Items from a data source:
┏━━

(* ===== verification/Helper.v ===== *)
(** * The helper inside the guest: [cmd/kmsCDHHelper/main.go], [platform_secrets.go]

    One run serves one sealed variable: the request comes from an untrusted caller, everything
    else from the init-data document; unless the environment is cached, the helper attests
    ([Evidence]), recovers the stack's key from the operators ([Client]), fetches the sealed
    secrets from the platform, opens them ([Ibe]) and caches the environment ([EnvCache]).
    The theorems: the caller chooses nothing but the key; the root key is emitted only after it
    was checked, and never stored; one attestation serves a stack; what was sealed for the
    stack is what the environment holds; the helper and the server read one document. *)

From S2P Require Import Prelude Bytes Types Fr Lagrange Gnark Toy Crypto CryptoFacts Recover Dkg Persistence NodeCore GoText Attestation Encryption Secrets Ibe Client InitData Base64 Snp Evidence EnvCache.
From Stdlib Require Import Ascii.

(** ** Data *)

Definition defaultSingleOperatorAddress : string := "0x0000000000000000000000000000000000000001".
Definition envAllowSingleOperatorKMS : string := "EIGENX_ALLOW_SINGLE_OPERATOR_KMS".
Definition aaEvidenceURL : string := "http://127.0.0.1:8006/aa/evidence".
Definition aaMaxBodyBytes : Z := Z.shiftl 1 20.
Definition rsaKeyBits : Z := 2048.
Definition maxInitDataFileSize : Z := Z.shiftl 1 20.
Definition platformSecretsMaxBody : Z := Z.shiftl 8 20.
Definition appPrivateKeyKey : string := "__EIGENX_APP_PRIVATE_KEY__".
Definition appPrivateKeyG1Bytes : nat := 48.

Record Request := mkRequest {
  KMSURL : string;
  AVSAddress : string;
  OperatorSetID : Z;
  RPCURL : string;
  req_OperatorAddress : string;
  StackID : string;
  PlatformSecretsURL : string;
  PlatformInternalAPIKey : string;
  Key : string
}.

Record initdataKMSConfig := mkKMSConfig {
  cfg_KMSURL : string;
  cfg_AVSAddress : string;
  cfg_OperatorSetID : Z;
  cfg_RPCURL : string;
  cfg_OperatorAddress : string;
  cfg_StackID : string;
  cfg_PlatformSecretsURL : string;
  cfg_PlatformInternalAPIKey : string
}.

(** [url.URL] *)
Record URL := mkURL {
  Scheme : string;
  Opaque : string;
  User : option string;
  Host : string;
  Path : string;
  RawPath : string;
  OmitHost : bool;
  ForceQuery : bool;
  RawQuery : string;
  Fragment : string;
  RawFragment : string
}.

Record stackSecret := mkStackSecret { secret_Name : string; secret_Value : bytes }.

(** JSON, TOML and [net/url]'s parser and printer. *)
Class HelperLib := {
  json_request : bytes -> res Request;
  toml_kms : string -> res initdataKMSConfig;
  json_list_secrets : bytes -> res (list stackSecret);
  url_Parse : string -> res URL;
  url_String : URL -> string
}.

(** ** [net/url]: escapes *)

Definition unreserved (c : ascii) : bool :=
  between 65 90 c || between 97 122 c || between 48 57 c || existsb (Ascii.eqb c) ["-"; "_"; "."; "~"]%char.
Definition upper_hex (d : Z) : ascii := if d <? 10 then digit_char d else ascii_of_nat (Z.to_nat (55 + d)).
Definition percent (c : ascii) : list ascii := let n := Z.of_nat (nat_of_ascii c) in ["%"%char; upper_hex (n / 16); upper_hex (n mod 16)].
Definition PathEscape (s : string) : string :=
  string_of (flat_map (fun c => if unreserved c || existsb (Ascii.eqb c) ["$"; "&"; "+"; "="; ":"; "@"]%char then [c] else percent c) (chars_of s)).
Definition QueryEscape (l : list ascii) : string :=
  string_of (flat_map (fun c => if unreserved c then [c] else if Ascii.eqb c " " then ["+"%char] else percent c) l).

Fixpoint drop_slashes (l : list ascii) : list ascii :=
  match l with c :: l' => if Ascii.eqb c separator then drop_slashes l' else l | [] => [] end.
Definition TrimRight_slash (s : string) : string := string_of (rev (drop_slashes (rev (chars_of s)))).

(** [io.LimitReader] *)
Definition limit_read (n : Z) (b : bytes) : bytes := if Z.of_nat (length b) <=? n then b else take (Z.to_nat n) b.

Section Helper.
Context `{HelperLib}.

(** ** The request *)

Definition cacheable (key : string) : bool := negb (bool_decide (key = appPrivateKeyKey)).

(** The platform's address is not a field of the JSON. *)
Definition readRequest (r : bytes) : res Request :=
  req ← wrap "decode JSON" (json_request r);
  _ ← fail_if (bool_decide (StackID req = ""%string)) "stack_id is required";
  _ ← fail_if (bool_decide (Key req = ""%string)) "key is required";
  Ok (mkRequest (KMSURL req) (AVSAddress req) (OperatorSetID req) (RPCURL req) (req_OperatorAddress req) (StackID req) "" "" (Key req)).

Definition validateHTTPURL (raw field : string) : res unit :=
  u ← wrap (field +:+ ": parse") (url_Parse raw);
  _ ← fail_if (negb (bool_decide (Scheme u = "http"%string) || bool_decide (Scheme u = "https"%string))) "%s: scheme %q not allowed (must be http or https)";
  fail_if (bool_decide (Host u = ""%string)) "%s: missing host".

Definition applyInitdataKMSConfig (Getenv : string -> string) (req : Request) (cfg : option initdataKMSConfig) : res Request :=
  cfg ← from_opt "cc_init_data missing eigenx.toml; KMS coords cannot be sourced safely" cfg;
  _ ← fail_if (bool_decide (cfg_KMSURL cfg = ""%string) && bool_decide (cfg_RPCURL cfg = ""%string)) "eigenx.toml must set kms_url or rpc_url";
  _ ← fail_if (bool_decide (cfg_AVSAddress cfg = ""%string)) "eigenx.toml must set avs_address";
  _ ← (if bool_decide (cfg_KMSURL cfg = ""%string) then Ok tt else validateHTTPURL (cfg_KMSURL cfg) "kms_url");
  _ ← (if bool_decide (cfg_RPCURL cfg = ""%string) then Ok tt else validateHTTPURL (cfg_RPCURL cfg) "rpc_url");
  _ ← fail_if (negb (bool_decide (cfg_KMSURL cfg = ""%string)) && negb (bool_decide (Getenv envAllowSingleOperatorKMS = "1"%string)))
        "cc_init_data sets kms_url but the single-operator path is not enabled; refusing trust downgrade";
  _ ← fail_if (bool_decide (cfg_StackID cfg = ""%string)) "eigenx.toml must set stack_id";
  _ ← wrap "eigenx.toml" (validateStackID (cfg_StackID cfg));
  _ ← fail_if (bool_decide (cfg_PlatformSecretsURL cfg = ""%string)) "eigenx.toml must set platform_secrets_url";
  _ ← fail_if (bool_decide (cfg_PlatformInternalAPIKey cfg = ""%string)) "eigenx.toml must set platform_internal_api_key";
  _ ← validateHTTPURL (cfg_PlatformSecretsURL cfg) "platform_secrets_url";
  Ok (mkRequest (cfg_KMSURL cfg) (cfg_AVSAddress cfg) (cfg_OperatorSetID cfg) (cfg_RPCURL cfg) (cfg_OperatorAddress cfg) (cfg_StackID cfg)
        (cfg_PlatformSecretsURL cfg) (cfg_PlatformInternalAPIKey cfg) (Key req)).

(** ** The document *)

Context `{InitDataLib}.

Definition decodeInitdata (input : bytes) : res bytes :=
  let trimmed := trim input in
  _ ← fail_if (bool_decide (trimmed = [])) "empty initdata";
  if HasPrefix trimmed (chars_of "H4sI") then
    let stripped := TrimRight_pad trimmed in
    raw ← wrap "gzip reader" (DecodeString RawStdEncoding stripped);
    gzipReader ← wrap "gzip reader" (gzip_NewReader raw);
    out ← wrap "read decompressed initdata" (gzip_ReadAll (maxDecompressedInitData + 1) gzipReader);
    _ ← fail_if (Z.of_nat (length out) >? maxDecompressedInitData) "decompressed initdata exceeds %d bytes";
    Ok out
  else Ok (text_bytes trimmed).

┗━━

Task brief -> All lines above with "trimmed" in them should be returned.

Answer to this task ->
  let trimmed := trim input in
  _ ← fail_if (bool_decide (trimmed = [])) "empty initdata";
  if HasPrefix trimmed (chars_of "H4sI") then
    let stripped := TrimRight_pad trimmed in
  else Ok (text_bytes trimmed).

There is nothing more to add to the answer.